(** ** Guessing credentials *)

(** A login attempt with credentials the authenticator refuses. *)
Definition failed_login (a : Z -> Request -> AuthIdentity + Auth.AuthError) (r : Req) : Prop :=
  Path (base r) = "/graphql" /\ HttpMethod (base r) = "POST"
  /\ contains "application/json" (Header (base r) "Content-Type") = true
  /\ exists e, a (Now r) (base r) = inr e /\ AuthStatus e = 401.

Lemma login_refused a r h : failed_login a r ->
  exists resp, Status resp = 401 /\ forall (next : Handler) s, AuthenticationMiddleware a next r h s = (resp, s).
Proof.
  intros (Hp & _ & _ & e & Ee & He). exists (writeAuthError r e h). split; [done|]. intros next s.
  unfold AuthenticationMiddleware. by rewrite Hp, Ee.
Qed.
Lemma csrf_login a c (next : Handler) r h s : failed_login a r -> CSRFMiddleware (AllowGetQueries c) (Mode c) next r h s = next r h s.
Proof.
  intros (Hp & Hm & Hc & _). unfold CSRFMiddleware, CSRFProtection. rewrite Hp, Hm, Hc. simpl. by rewrite andb_false_r.
Qed.
Lemma cors_login a c r h : failed_login a r ->
  exists h', forall (next : Handler) s, CORS (cors c) next r h s = next r h' s.
Proof.
  intros (_ & Hm & _). unfold CORS. destruct (negb (CORSEnabled _)); [by eexists|]. cbv zeta.
  destruct (String.eqb (Header (base r) "Origin") EmptyString); [by eexists|]. destruct (negb _); [by eexists|].
  rewrite Hm. simpl. by eexists.
Qed.
Lemma slot_login c (next : Handler) r h s resp :
  MaxConcurrent c <= 0 \/ sem_used s < MaxConcurrent c -> isPublicEndpoint (Path (base r)) = false ->
  (forall s0, next r h s0 = (resp, s0)) -> MaxConcurrentRequests sem_used set_sem (MaxConcurrent c) next r h s = (resp, s).
Proof.
  intros Hs Hp E. unfold MaxConcurrentRequests. destruct (MaxConcurrent c <=? 0) eqn:Em; [done|].
  rewrite Hp, (proj2 (Z.ltb_lt _ _)), E by lia. destruct s. unfold set_sem. simpl. f_equal. f_equal. lia.
Qed.

Lemma failed_login_refused c a (next : Handler) r h s : authenticator c = Some a -> failed_login a r ->
  MaxConcurrent c <= 0 \/ sem_used s < MaxConcurrent c ->
  exists resp, chain c next r h s = (resp, s) /\ Status resp = 401.
Proof.
  intros Ea Hf Hs.
  assert (Hchain : exists behind, chain c next r h s
            = RequestIDMiddleware (BodyLimit (MaxRequestBodySize c) (MaxConcurrentRequests sem_used set_sem (MaxConcurrent c)
                (CORS (cors c) (CSRFMiddleware (AllowGetQueries c) (Mode c) (AuthenticationMiddleware a behind))))) r h s)
    by (eexists; unfold chain, middleware_chain; rewrite Ea; reflexivity).
  destruct Hchain as [behind ->].
  assert (Hrid : exists r1 h1, base r1 = base r /\ Now r1 = Now r /\ forall n : Handler, RequestIDMiddleware n r h s = n r1 h1 s)
    by (unfold RequestIDMiddleware; destruct (if String.eqb _ _ then _ else _); do 2 eexists;
        (split; [|split; [|intros n; reflexivity]]); reflexivity).
  destruct Hrid as (r1 & h1 & Hb & Hn & ->). unfold BodyLimit. set (r2 := with_max_bytes _ r1).
  assert (Hf2 : failed_login a r2) by (unfold failed_login in *; simpl; by rewrite Hb, Hn).
  destruct (cors_login a c r2 h1 Hf2) as [h2 Hc]. destruct (login_refused a r2 h2 Hf2) as (resp & H401 & Hl).
  exists resp. split; [|done]. apply slot_login; [done| |].
  - destruct Hf2 as (-> & _). done.
  - intros s0. by rewrite Hc, (csrf_login a), Hl.
Qed.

__DIRECTIONS__.
The material above is to be reproduced exactly as written.

__ANSWER SECTION__.
(** ** Guessing credentials *)

(** A login attempt with credentials the authenticator refuses. *)
Definition failed_login (a : Z -> Request -> AuthIdentity + Auth.AuthError) (r : Req) : Prop :=
  Path (base r) = "/graphql" /\ HttpMethod (base r) = "POST"
  /\ contains "application/json" (Header (base r) "Content-Type") = true
  /\ exists e, a (Now r) (base r) = inr e /\ AuthStatus e = 401.

Lemma login_refused a r h : failed_login a r ->
  exists resp, Status resp = 401 /\ forall (next : Handler) s, AuthenticationMiddleware a next r h s = (resp, s).
Proof.
  intros (Hp & _ & _ & e & Ee & He). exists (writeAuthError r e h). split; [done|]. intros next s.
  unfold AuthenticationMiddleware. by rewrite Hp, Ee.
Qed.
Lemma csrf_login a c (next : Handler) r h s : failed_login a r -> CSRFMiddleware (AllowGetQueries c) (Mode c) next r h s = next r h s.
Proof.
  intros (Hp & Hm & Hc & _). unfold CSRFMiddleware, CSRFProtection. rewrite Hp, Hm, Hc. simpl. by rewrite andb_false_r.
Qed.
Lemma cors_login a c r h : failed_login a r ->
  exists h', forall (next : Handler) s, CORS (cors c) next r h s = next r h' s.
Proof.
  intros (_ & Hm & _). unfold CORS. destruct (negb (CORSEnabled _)); [by eexists|]. cbv zeta.
  destruct (String.eqb (Header (base r) "Origin") EmptyString); [by eexists|]. destruct (negb _); [by eexists|].
  rewrite Hm. simpl. by eexists.
Qed.
Lemma slot_login c (next : Handler) r h s resp :
  MaxConcurrent c <= 0 \/ sem_used s < MaxConcurrent c -> isPublicEndpoint (Path (base r)) = false ->
  (forall s0, next r h s0 = (resp, s0)) -> MaxConcurrentRequests sem_used set_sem (MaxConcurrent c) next r h s = (resp, s).
Proof.
  intros Hs Hp E. unfold MaxConcurrentRequests. destruct (MaxConcurrent c <=? 0) eqn:Em; [done|].
  rewrite Hp, (proj2 (Z.ltb_lt _ _)), E by lia. destruct s. unfold set_sem. simpl. f_equal. f_equal. lia.
Qed.

Lemma failed_login_refused c a (next : Handler) r h s : authenticator c = Some a -> failed_login a r ->
  MaxConcurrent c <= 0 \/ sem_used s < MaxConcurrent c ->
  exists resp, chain c next r h s = (resp, s) /\ Status resp = 401.
Proof.
  intros Ea Hf Hs.
  assert (Hchain : exists behind, chain c next r h s
            = RequestIDMiddleware (BodyLimit (MaxRequestBodySize c) (MaxConcurrentRequests sem_used set_sem (MaxConcurrent c)
                (CORS (cors c) (CSRFMiddleware (AllowGetQueries c) (Mode c) (AuthenticationMiddleware a behind))))) r h s)
    by (eexists; unfold chain, middleware_chain; rewrite Ea; reflexivity).
  destruct Hchain as [behind ->].
  assert (Hrid : exists r1 h1, base r1 = base r /\ Now r1 = Now r /\ forall n : Handler, RequestIDMiddleware n r h s = n r1 h1 s)
    by (unfold RequestIDMiddleware; destruct (if String.eqb _ _ then _ else _); do 2 eexists;
        (split; [|split; [|intros n; reflexivity]]); reflexivity).
  destruct Hrid as (r1 & h1 & Hb & Hn & ->). unfold BodyLimit. set (r2 := with_max_bytes _ r1).
  assert (Hf2 : failed_login a r2) by (unfold failed_login in *; simpl; by rewrite Hb, Hn).
  destruct (cors_login a c r2 h1 Hf2) as [h2 Hc]. destruct (login_refused a r2 h2 Hf2) as (resp & H401 & Hl).
  exists resp. split; [|done]. apply slot_login; [done| |].
  - destruct Hf2 as (-> & _). done.
  - intros s0. by rewrite Hc, (csrf_login a), Hl.
Qed.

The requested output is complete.